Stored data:
↓
(** The call of [self.function_registry[func_name]] on the unpacked
    [resolved_args]: a wrong number of arguments is a [TypeError]. *)
Definition call (w : World) (func_name : string) (args : list value) : result value :=
  if String.eqb func_name "rel" then
    match args with
    | [a; t] => _rel_function w a t
    | _ => Raise TypeError
    end
  else if String.eqb func_name "rel.all" then
    match args with
    | [a; t] => _rel_all_function w a t
    | _ => Raise TypeError
    end
  else if String.eqb func_name "rel.count" then
    match args with
    | [a] => _rel_count_function w a VNone
    | [a; t] => _rel_count_function w a t
    | _ => Raise TypeError
    end
  else if String.eqb func_name "addr" then
    match args with
    | [u] => _addr_function w u
    | _ => Raise TypeError
    end
  else
    match args with
    | [a] => _uuid_function w a
    | _ => Raise TypeError
    end.

(** One step of the loop of [_resolve_args]; [nested] evaluates a
    nested formula. *)
Definition resolve_arg (nested : string -> result value) (arg : string) : result value :=
  if startswith arg (String dquote EmptyString) && ends_with_char arg dquote then
    Ok (VStr (drop_last (drop_first arg)))
  else if match match_cell_ref arg with Some _ => true | None => false end then
    result_bind (_cell_to_addr arg) (fun a => Ok (VStr a))
  else if match_doc_addr arg then Ok (VStr arg)
  else if match_number arg then
    if contains "." arg then Ok (VFloat arg)
    else match py_int arg with
         | Some z => Ok (VInt z)
         | None => Raise (ValueError "invalid literal for int() with base 10")
         end
  else if String.eqb (lower arg) "true" then Ok (VBool true)
  else if String.eqb (lower arg) "false" then Ok (VBool false)
  else if contains "(" arg && contains ")" arg then nested arg
  else Ok (VStr arg).

(** [_resolve_args]. *)
Fixpoint _resolve_args (nested : string -> result value) (args : list string)
  : result (list value) :=
  match args with
  | [] => Ok []
  | arg :: rest =>
      result_bind (resolve_arg nested arg)
        (fun v => result_bind (_resolve_args nested rest)
                    (fun vs => Ok (v :: vs)))
  end.

(** [evaluate]; a nested formula is evaluated by a recursive call,
    bounded by [fuel].  [context_cell] is passed along and never read. *)
Fixpoint evaluate_rec (fuel : nat) (w : World) (formula : string)
         (context_cell : option (Z * Z)) : result value :=
  match fuel with
  | O => Raise (OutsideModel "recursion depth")
  | S fuel' =>
      result_bind (_parse_formula formula)
        (fun parsed =>
           let func_name := fst parsed in
           let args := snd parsed in
           if negb (registered func_name)
           then Raise (ValueError ("Unknown function: " ++ func_name))
           else
             result_bind
               (_resolve_args (fun arg => evaluate_rec fuel' w arg context_cell) args)
               (fun resolved_args => call w func_name resolved_args))
  end.

(** A nested formula is a proper part of the formula it is in, so the
    length of the formula bounds the depth. *)
Definition evaluate (w : World) (formula : string) (context_cell : option (Z * Z))
  : result value :=
  evaluate_rec (S (String.length formula)) w formula context_cell.

(** *** Formulas and readings used in the statements *)

(** A text between double quotes, and the text [name(args)]. *)
Definition quoted (s : string) : string :=
  String dquote (s ++ String dquote EmptyString).

Definition call_text (name args_str : string) : string :=
  name ++ String "(" (args_str ++ ")").

(** A cell reference: letters, then digits. *)
Definition cell_ref (col row : string) : Prop :=
  nonempty_all is_alpha col = true /\ nonempty_all is_digit row = true.

(** The formula [=rel(C, "ty")]. *)
Definition rel_formula (cell ty : string) : string :=
  String "=" (call_text "rel" (cell ++ String "," (String " " (quoted ty)))).

(** The formula [rel.count(C)]. *)
Definition rel_count_formula (cell : string) : string :=
  call_text "rel.count" cell.

(** The types that occur in [relations], each once. *)
Definition relation_types (w : World) : list string :=
  nodup string_dec (map rel_relation_type (relations w)).

(** The content [rel.all] lists for an address, over all the relation
    types of the store: [_rel_all_function] takes one type, so the list
    for all types is the lists for the types, one after the other. *)
Definition related_all_types (w : World) (a : string) : list string :=
  flat_map
    (fun ty => match _rel_all_function w (VStr a) (VStr ty) with
               | Ok (VList l) => l
               | _ => []
               end)
    (relation_types w).

(** Characters that the loop only appends, whatever its state. *)
Definition plain (c : ascii) : bool :=
  negb (Ascii.eqb c dquote) && negb (Ascii.eqb c "(") &&
  negb (Ascii.eqb c ")") && negb (Ascii.eqb c ",").

(** A function name the pattern accepts: words joined by dots. *)
Definition name_ok (name : string) : bool :=
  is_dotted_name name && negb (contains "(" name) &&
  match name with
  | String c _ => is_word c
  | EmptyString => false
  end.

End FunctionService.

(** ** app/core/dd_manager.py and app/services/processors/text.py *)

Module DDManager.

(** Tables [inputs], [units] and [mappings]. *)
Record InputRow : Type := {
  in_uuid : string;
  in_original_text : string;
  in_unit_count : Z;
  in_batch_type : string
}.

Record UnitRow : Type := {
  un_uuid : string;
  un_text : string;
  un_hash : string;
  un_embedding : string
}.

Record MappingRow : Type := {
  mp_input_uuid : string;
  mp_unit_addr : string;
  mp_unit_uuid : string;
  mp_token_addr : string;
  mp_token_text : string;
  mp_embeddingID : string
}.

(** HDF5 group [inputs/<uuid>/<unit address>]. *)
Record H5Unit : Type := {
  h5u_original_unit : string;
  h5u_tokens : list string;
  h5u_token_addrs : list string;
  h5u_embeddings : list string
}.

Record H5Input : Type := {
  h5i_unit_count : Z;
  h5i_units : list (string * H5Unit)
}.

Record DDWorld : Type := {
  inputs : list InputRow;
  units : list UnitRow;
  mappings : list MappingRow;
  h5_inputs : list (string * H5Input);
  dd_rng : Rng
}.

Definition set_inputs (v : list InputRow) (w : DDWorld) : DDWorld :=
  {| inputs := v; units := units w; mappings := mappings w;
     h5_inputs := h5_inputs w; dd_rng := dd_rng w |}.

Definition set_units (v : list UnitRow) (w : DDWorld) : DDWorld :=
  {| inputs := inputs w; units := v; mappings := mappings w;
     h5_inputs := h5_inputs w; dd_rng := dd_rng w |}.

Definition set_mappings (v : list MappingRow) (w : DDWorld) : DDWorld :=
  {| inputs := inputs w; units := units w; mappings := v;
     h5_inputs := h5_inputs w; dd_rng := dd_rng w |}.

Definition set_h5_inputs (v : list (string * H5Input)) (w : DDWorld) : DDWorld :=
  {| inputs := inputs w; units := units w; mappings := mappings w;
     h5_inputs := v; dd_rng := dd_rng w |}.

Definition set_dd_rng (v : Rng) (w : DDWorld) : DDWorld :=
  {| inputs := inputs w; units := units w; mappings := mappings w;
     h5_inputs := h5_inputs w; dd_rng := v |}.

Definition dd_uuid4 : M DDWorld string :=
  fun w => (set_dd_rng (rng_advance (dd_rng w)) w, Ok (rng_next (dd_rng w))).
Lemma merge_one_well_keyed (m m' : JsMap) (p : TextEntry) :
  well_keyed m -> merge_one m p = Some m' -> well_keyed m'.
Proof.
  intros Hm H. apply merge_one_cases in H as (p0 & rest & _ & H).
  destruct H as [[_ ->] | [(e & G & _ & ->) | (e & _ & _ & ->)]].
  - now apply well_keyed_set.
  - apply well_keyed_set; [assumption|].
    rewrite (extends_key e _ (extends_push e _)).
    symmetry. eapply well_keyed_value; eassumption.
  - assumption.
Qed.

(* ================================================================== *)
(** ** All parsed entries merged                                       *)
(* ================================================================== *)

Lemma merge_all_app (m : JsMap) (l1 l2 : list TextEntry) :
  merge_all m (l1 ++ l2) =
    match merge_all m l1 with
    | Some m1 => merge_all m1 l2
    | None => None
    end.
Proof.
  revert m; induction l1 as [|p l1 IH]; intros m; simpl; [reflexivity|].
  destruct (merge_one m p); [apply IH | reflexivity].
Qed.

Lemma merge_all_some (m : JsMap) (l : list TextEntry) :
  Forall (fun p => score p <> []) l -> exists m', merge_all m l = Some m'.
Proof.
  intros Hl. revert m; induction Hl as [|p l Hp Hl IH]; intros m; simpl.
  - eauto.
  - destruct (merge_one_some m p Hp) as [m1 ->]. apply IH.
Qed.

Lemma merge_all_frame (l : list TextEntry) (m m' : JsMap) (k : str) :
  merge_all m l = Some m' ->
  (forall p, In p l -> entry_key p <> k) ->
  map_get k m' = map_get k m.
Proof.
  revert m; induction l as [|p l IH]; intros m H Hk; simpl in H.
  - now injection H as <-.
  - destruct (merge_one m p) as [m1|] eqn:E; [|discriminate].
    rewrite (IH m1 H) by (intros q Hq; apply Hk; now right).
    apply (merge_one_frame m m1 p k E). intros Heq. apply (Hk p); [now left | auto].
Qed.

Lemma merge_all_grows (l : list TextEntry) (m m' : JsMap) (k : str) (e : TextEntry) :
  merge_all m l = Some m' -> map_get k m = Some e ->
  exists e', map_get k m' = Some e' /\ extends e e'.
Proof.
  revert m e; induction l as [|p l IH]; intros m e H Hg; simpl in H.
  - injection H as <-. exists e. split; [assumption | apply extends_refl].
  - destruct (merge_one m p) as [m1|] eqn:E; [|discriminate].
    destruct (merge_one_grows m m1 p k e E Hg) as (e1 & G1 & X1).
    destruct (IH m1 e1 H G1) as (e2 & G2 & X2).
    exists e2. split; [assumption | eapply extends_trans; eassumption].
Qed.

Lemma merge_all_has_key (l : list TextEntry) (m m' : JsMap) (p : TextEntry) :
  merge_all m l = Some m' -> In p l -> map_get (entry_key p) m' <> None.
Proof.
  revert m; induction l as [|q l IH]; intros m H Hin; simpl in H; [destruct Hin|].
  destruct (merge_one m q) as [m1|] eqn:E; [|discriminate].
  destruct Hin as [-> | Hin]; [|now apply (IH m1)].
  pose proof (merge_one_has_key m m1 p E) as Hk.
  destruct (map_get (entry_key p) m1) as [e|] eqn:G; [|congruence].
  destruct (merge_all_grows l m1 m' _ e H G) as (e' & G' & _). congruence.
Qed.

Lemma merge_all_length (l : list TextEntry) (m m' : JsMap) :
  merge_all m l = Some m' -> (length m <= length m')%nat.
Proof.
  revert m; induction l as [|p l IH]; intros m H; simpl in H.
  - injection H as <-. lia.
  - destruct (merge_one m p) as [m1|] eqn:E; [|discriminate].
    apply merge_one_length in E. apply IH in H. lia.
Qed.

Lemma merge_all_well_keyed (l : list TextEntry) (m m' : JsMap) :
  well_keyed m -> merge_all m l = Some m' -> well_keyed m'.
Proof.
  revert m; induction l as [|p l IH]; intros m Hm H; simpl in H.
  - now injection H as <-.
  - destruct (merge_one m p) as [m1|] eqn:E; [|discriminate].
    apply (IH m1); [eapply merge_one_well_keyed; eassumption | assumption].
Qed.

(* ================================================================== *)
(** ** The sort and the saved array                                    *)
(* ================================================================== *)

Section Saved.

Variable localeCompare : str -> str -> Z.

Lemma sort_insert_perm (e : TextEntry) (l : list TextEntry) :
  Permutation (sort_insert localeCompare e l) (e :: l).
Proof.
  induction l as [|x l IH]; simpl; [apply Permutation_refl|].
  destruct (localeCompare (name e) (name x) <=? 0); [apply Permutation_refl|].
  eapply perm_trans; [apply perm_skip, IH | apply perm_swap].
Qed.

(** Sorting moves the entries and changes none. *)
Lemma sort_perm (l : list TextEntry) :
  Permutation (sort_by_name localeCompare l) l.
Proof.
  induction l as [|e l IH]; simpl; [apply perm_nil|].
  eapply perm_trans; [apply sort_insert_perm | now apply perm_skip].
Qed.

Lemma sort_in (l : list TextEntry) (e : TextEntry) :
  In e (sort_by_name localeCompare l) <-> In e l.
Proof.
  split; apply Permutation_in; [apply sort_perm | apply Permutation_sym, sort_perm].
Qed.

Lemma sort_length (l : list TextEntry) :
  length (sort_by_name localeCompare l) = length l.
Proof. apply Permutation_length, sort_perm. Qed.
↑
§ **YOUR OBJECTIVE**
Look above for the line with "Fixpoint _resolve_args (nested" and the line with "(cell ++ String", and reproduce exactly those two lines plus every line between, nothing more.

§ **ANSWER BOX**
Fixpoint _resolve_args (nested : string -> result value) (args : list string)
  : result (list value) :=
  match args with
  | [] => Ok []
  | arg :: rest =>
      result_bind (resolve_arg nested arg)
        (fun v => result_bind (_resolve_args nested rest)
                    (fun vs => Ok (v :: vs)))
  end.

(** [evaluate]; a nested formula is evaluated by a recursive call,
    bounded by [fuel].  [context_cell] is passed along and never read. *)
Fixpoint evaluate_rec (fuel : nat) (w : World) (formula : string)
         (context_cell : option (Z * Z)) : result value :=
  match fuel with
  | O => Raise (OutsideModel "recursion depth")
  | S fuel' =>
      result_bind (_parse_formula formula)
        (fun parsed =>
           let func_name := fst parsed in
           let args := snd parsed in
           if negb (registered func_name)
           then Raise (ValueError ("Unknown function: " ++ func_name))
           else
             result_bind
               (_resolve_args (fun arg => evaluate_rec fuel' w arg context_cell) args)
               (fun resolved_args => call w func_name resolved_args))
  end.

(** A nested formula is a proper part of the formula it is in, so the
    length of the formula bounds the depth. *)
Definition evaluate (w : World) (formula : string) (context_cell : option (Z * Z))
  : result value :=
  evaluate_rec (S (String.length formula)) w formula context_cell.

(** *** Formulas and readings used in the statements *)

(** A text between double quotes, and the text [name(args)]. *)
Definition quoted (s : string) : string :=
  String dquote (s ++ String dquote EmptyString).

Definition call_text (name args_str : string) : string :=
  name ++ String "(" (args_str ++ ")").

(** A cell reference: letters, then digits. *)
Definition cell_ref (col row : string) : Prop :=
  nonempty_all is_alpha col = true /\ nonempty_all is_digit row = true.

(** The formula [=rel(C, "ty")]. *)
Definition rel_formula (cell ty : string) : string :=
  String "=" (call_text "rel" (cell ++ String "," (String " " (quoted ty)))).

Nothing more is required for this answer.